Панайота давно привыкла к напрасному беспокойству матери. Катина и раньше легко поддавалась тревоге, а после гибели сыновей стала трястись над дочкой пуще прежнего. На пустом месте начинала переживать. Девушка зло глянула на мать:

– А с чего это я одна буду? Мы на набережную всей школой пойдем. И у Кентрикона дочки идут. И Эльпиника с Адрианой. Даже самые младшие будут. И сыновья Евангелики. Да все пойдут. Мы будем спускаться к Кордону, словно древнегреческие богини. Будем осыпать наших солдат розами. Мамочка, умоляю тебя, нас столько месяцев готовили к этому самому важному дню! Как же я его пропущу? Поговори с отцом. Пусть он разрешит. Се паракало манула му![36] Пожалуйста!

Катина вручила дочке миску с обваленной в муке рыбой, а сама лучиной разожгла угли в топке.

– Эла, давай, ты жарь рыбу, а я пока на стол соберу.

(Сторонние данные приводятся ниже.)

(** What the merge loop keeps true of [final_merged] after the keys of
    [merged] it has seen: its keys are the first keys of each signature, and
    the record under a key carries the name stored for that key and the
    weight of all keys with its signature. *)
Definition merged_into (merged fm : odict (entry F)) : Prop :=
  od_keys fm = representatives (od_keys merged) /\
  forall r rec, od_get fm r = Some rec ->
    (exists avg0 cnt0, In (r, (entry_name rec, avg0, cnt0)) merged) /\
    entry_cnt rec = group_weight merged (signature r).

(** A record with an average and a weight of at least one. *)
Definition weighty (rec : entry F) : Prop :=
  entry_avg rec <> None /\ 1 <= entry_cnt rec.

(** What the body of the threshold loop appends for one record. *)
Definition candidate (peak : odict F) (kv : string * entry F) : list (ranked F) :=
  match entry_avg (snd kv), od_get peak (fst kv) with
  | Some a, Some thr =>
      if nge a thr then [(entry_name (snd kv), a, thr)] else []
  | _, _ => []
  end.

End Vocabulary.

(** Least and greatest of the averages that are present. *)
Fixpoint min_avg (entries : list (entry Q)) : option Q :=
  match entries with
  | [] => None
  | (_, Some a, _) :: rest =>
      match min_avg rest with
      | Some m => Some (Qmin a m)
      | None => Some a
      end
  | (_, None, _) :: rest => min_avg rest
  end.

Fixpoint max_avg (entries : list (entry Q)) : option Q :=
  match entries with
  | [] => None
  | (_, Some a, _) :: rest =>
      match max_avg rest with
      | Some m => Some (Qmax a m)
      | None => Some a
      end
  | (_, None, _) :: rest => max_avg rest
  end.

(** The observed average of a result [(orig_name, avg, threshold)], as line
    124 builds it. *)
Definition result_avg {F : Type} (x : ranked F) : F :=
  let '(_, avg, _) := x in avg.

(** Descending by the observed average, for an order [le] of the averages. *)
Definition by_avg {F : Type} (le : F -> F -> Prop) (x y : ranked F) : Prop :=
  le (result_avg y) (result_avg x).

(** The results whose average is [q], for a test [eqv] of equal averages. *)
Definition avg_is {F : Type} (eqv : F -> F -> bool) (q : F) (x : ranked F)
  : bool :=
  eqv q (result_avg x).

(** Descending by the observed average. *)
Definition desc (x y : ranked Q) : Prop := (result_avg y <= result_avg x)%Q.

(** The results whose average equals [q]. *)
Definition same_key (q : Q) (x : ranked Q) : bool := Qeq_bool (result_avg x) q.

(** The same on doubles, with the comparisons of IEEE 754. *)
Definition desc64 (x y : ranked float) : Prop :=
  PrimFloat.leb (result_avg y) (result_avg x) = true.

Definition same_key64 (q : float) (x : ranked float) : bool :=
  PrimFloat.eqb (result_avg x) q.

(** A double that is not a NaN: it compares with itself. *)
Definition not_nan (a : float) : Prop := PrimFloat.leb a a = true.

(** What the sort needs of [<] on the averages it meets: on the averages
    [ok], those that pass the test [avg >= threshold], it is the strict part
    of a total preorder [le], and it separates no two averages that [eqv]
    takes for equal. *)
Record sort_laws {F : Type} {N : Number F}
  (ok : F -> Prop) (le : F -> F -> Prop) (eqv : F -> F -> bool) : Prop := {
  lt_le : forall x y, nlt x y = true -> le x y;
  not_lt_le : forall x y, ok x -> ok y -> nlt x y = false -> le y x;
  le_trans : forall x y z, le x y -> le y z -> le x z;
  lt_not_eqv : forall q x y,
    nlt x y = true -> eqv q x = true -> eqv q y = true -> False;
  ge_ok : forall a thr, nge a thr = true -> ok a
}.

(** The magnitude of a count as the loops can add it to a total: a count of
    zero weighs one. *)
Definition magnitude {F : Type} (e : entry F) : Z :=
  Z.max 1 (Z.abs (entry_cnt e)).

Definition weight_bound {F : Type} (rows : list (entry F)) : Z :=
  fold_right (fun e acc => magnitude e + acc) 0 rows.

(** Every integer the engine can convert on these rows converts: the counts
    and the totals of counts are at most [weight_bound rows] in magnitude. *)
Definition in_range {F : Type} {N : Number F} (rows : list (entry F)) : Prop :=
  forall n, Z.abs n <= weight_bound rows -> converts n = true.

(** Sums over the values of a dictionary. *)
Definition od_sum {V : Type} (w : V -> Z) (d : odict V) : Z :=
  fold_right (fun kv acc => w (snd kv) + acc) 0 d.

Definition day_bound {F : Type} (day : odict (list (entry F))) : Z :=
  od_sum weight_bound day.

Definition records_bound {F : Type} (d : odict (entry F)) : Z :=
  od_sum (fun rec => Z.abs (entry_cnt rec)) d.

(** Case analysis on the comparisons of two or three specified floats. *)
Ltac sf_cases :=
  repeat match goal with
  | |- context [Pos.compare_cont Eq ?a ?b] =>
      change (Pos.compare_cont Eq a b) with (Pos.compare a b)
  | H : context [Pos.compare_cont Eq ?a ?b] |- _ =>
      change (Pos.compare_cont Eq a b) with (Pos.compare a b) in H
  | |- context [Z.compare ?a ?b] => destruct (Z.compare_spec a b)
  | |- context [Pos.compare ?a ?b] => destruct (Pos.compare_spec a b)
  | H : context [Z.compare ?a ?b] |- _ => destruct (Z.compare_spec a b)
  | H : context [Pos.compare ?a ?b] |- _ => destruct (Pos.compare_spec a b)
  end.

Ltac sf_solve := sf_cases; cbn in *; subst; try congruence; try lia.

(** The engine with the conversion that can fail does what the engine does,
    or raises [OverflowError]. *)
Definition agrees {A : Type} (checked total : result A) : Prop :=
  checked = total \/ checked = Raise OverflowError.

(** ** The loaders on rows of fields, and [compute_day_averages.py]

    The built-in conversions [float()] and [int()] of a field and
    [math.isfinite] are parameters: [None] stands for the [ValueError] the
    callers catch.  A row of [csv.DictReader] is a dictionary from column
    names to fields; a file is the list of its lines, [None] when it does not
    exist: the files are those that can be read as text, and the errors of
    reading one ([UnicodeDecodeError], an [OSError] other than
    [FileNotFoundError]) are not represented.  Strings are ASCII, as for the
    engine: [strip] removes the ASCII white space and names are ordered by
    their character codes. *)

(** [str.isspace] on ASCII: tab to carriage return, the four separators and
    the space. *)
Definition is_space (c : ascii) : bool :=
  let n := N_of_ascii c in
  (((9 <=? n) && (n <=? 13)) || ((28 <=? n) && (n <=? 32)))%N.

Fixpoint lstrip (s : string) : string :=
  match s with
  | EmptyString => EmptyString
  | String c s' => if is_space c then lstrip s' else s
  end.

Fixpoint rstrip (s : string) : string :=
  match s with
  | EmptyString => EmptyString
  | String c s' =>
      match rstrip s' with
      | EmptyString => if is_space c then EmptyString else String c EmptyString
      | r => String c r
      end
  end.

(** [s.strip()] *)
Definition strip (s : string) : string := rstrip (lstrip s).

(** ["," in s] *)
Fixpoint contains_comma (s : string) : bool :=
  match s with
  | EmptyString => false
  | String c s' => Ascii.eqb c "," || contains_comma s'
  end.

(** [s.split(",")] *)
Fixpoint split_comma (s : string) : list string :=
  match s with
  | EmptyString => [EmptyString]
  | String c s' =>
      if Ascii.eqb c "," then EmptyString :: split_comma s'
      else
        match split_comma s' with
        | p :: ps => String c p :: ps
        | [] => [String c EmptyString]
        end
  end.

Я еще артишоки приготовила. Нарежь укропу и посыпь немножко. Кажется, дождь будет. Поедим внутри.

Она уже почти была у двери в коридор, но вернулась и подошла к дочери, которой теперь доставала только до плеч.

– Панайота му се паракало, пока все за столом, доченька, будь добра, не хмурься, договорились? Ты же знаешь, у нас сердце кровью обливается, когда ты ходишь грустной. Не расстраивай своих бедных родителей, хорошо, моя родная? Нам и без того мучений хватает.

Оставшись на кухне одна, Панайота сердито топнула ногой. Во всей Смирне, кажется, только ее отец был роялистом, а все остальные горячо поддерживали славного греческого премьер-министра Венизелоса. И в первую очередь Ставрос.

Ставрос… Ах, Ставрос! Она не увидит его до завтрашнего вечера. У нее снова перехватило дыхание.

Чтобы проверить, нагрелась ли сковорода, она положила на нее и тут же подняла хвост одной из рыбин – раскалившееся масло весело зашипело. Всё, кроме тех моментов, когда они со Ставросом дышали одним воздухом, теряло для Панайоты значение. Укладывая одну за другой рыбу на сковороду, она пожелала про себя: «Пусть бы они вообще не приплыли и не нарушили наш покой», хотя и знала, что Ставроса это расстроит.

Уже тогда она начала ревновать его к мечте о Великой Греции.